/---
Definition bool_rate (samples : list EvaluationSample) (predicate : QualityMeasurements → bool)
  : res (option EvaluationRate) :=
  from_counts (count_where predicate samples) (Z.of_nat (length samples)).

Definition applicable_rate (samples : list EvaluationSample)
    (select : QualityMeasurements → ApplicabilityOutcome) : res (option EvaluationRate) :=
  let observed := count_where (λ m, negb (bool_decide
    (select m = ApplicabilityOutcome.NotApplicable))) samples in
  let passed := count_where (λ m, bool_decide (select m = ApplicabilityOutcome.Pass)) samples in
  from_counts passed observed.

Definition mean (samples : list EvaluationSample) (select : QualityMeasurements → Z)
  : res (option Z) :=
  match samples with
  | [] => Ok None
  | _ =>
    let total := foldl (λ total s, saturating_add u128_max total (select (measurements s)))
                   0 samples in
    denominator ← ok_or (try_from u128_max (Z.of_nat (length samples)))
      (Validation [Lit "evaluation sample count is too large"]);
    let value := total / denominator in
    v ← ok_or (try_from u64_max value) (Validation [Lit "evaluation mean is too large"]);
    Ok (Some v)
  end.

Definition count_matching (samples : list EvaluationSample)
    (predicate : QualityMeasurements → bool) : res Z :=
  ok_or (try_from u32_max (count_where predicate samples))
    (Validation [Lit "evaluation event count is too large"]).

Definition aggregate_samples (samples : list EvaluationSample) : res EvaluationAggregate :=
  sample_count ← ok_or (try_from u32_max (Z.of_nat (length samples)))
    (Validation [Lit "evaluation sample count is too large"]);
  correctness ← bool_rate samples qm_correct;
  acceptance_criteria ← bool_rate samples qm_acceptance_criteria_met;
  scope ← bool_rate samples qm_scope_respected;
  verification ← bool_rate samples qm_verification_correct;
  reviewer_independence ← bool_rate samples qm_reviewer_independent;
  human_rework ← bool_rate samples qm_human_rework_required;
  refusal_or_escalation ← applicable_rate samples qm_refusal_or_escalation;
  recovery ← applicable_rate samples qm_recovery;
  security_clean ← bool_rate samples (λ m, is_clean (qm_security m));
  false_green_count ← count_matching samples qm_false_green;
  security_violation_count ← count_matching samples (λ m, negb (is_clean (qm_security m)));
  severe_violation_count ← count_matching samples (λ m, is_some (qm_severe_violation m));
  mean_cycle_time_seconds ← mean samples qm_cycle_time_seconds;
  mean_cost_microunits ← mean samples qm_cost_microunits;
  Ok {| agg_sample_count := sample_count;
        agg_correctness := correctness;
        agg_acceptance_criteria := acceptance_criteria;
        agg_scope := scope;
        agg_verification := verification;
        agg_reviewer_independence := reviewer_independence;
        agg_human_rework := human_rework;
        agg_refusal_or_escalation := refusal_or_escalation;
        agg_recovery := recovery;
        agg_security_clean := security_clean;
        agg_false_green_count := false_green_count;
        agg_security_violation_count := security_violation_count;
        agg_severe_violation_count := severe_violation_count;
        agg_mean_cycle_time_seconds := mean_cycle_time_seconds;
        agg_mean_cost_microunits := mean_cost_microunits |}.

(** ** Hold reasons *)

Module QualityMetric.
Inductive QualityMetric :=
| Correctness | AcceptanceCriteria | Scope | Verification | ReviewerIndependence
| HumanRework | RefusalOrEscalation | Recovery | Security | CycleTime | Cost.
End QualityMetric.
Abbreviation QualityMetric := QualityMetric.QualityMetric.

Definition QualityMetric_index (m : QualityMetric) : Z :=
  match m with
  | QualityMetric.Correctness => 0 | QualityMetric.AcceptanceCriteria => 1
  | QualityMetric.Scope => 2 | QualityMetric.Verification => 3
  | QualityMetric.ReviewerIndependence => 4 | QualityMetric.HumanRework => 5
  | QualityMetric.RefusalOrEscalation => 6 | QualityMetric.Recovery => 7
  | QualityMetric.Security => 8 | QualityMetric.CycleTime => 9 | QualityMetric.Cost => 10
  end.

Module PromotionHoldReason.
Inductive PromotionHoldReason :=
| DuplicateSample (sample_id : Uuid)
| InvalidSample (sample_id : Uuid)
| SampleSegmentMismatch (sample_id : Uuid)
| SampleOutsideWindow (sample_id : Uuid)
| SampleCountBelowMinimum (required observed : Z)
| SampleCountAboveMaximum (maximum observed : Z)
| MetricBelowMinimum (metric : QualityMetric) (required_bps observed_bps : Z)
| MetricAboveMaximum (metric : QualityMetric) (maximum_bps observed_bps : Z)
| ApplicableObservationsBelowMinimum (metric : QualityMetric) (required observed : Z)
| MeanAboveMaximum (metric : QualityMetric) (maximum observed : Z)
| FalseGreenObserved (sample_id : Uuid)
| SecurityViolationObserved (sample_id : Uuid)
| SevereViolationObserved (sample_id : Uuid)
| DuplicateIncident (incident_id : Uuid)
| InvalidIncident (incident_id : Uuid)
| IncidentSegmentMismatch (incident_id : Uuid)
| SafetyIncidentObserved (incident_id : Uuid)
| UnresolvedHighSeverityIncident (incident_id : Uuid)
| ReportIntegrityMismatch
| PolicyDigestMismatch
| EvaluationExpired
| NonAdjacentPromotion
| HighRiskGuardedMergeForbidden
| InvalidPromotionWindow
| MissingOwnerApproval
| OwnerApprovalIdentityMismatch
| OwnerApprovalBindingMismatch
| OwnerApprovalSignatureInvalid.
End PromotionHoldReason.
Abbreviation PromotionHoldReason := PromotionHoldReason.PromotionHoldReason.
\---
WHAT TO DO: Write out exactly the lines above from the line with "scope ← bool_rate" through the line with "human_rework ← bool_rate", both of them included, and leave out all other lines.

RESPONSE:
  scope ← bool_rate samples qm_scope_respected;
  verification ← bool_rate samples qm_verification_correct;
  reviewer_independence ← bool_rate samples qm_reviewer_independent;
  human_rework ← bool_rate samples qm_human_rework_required;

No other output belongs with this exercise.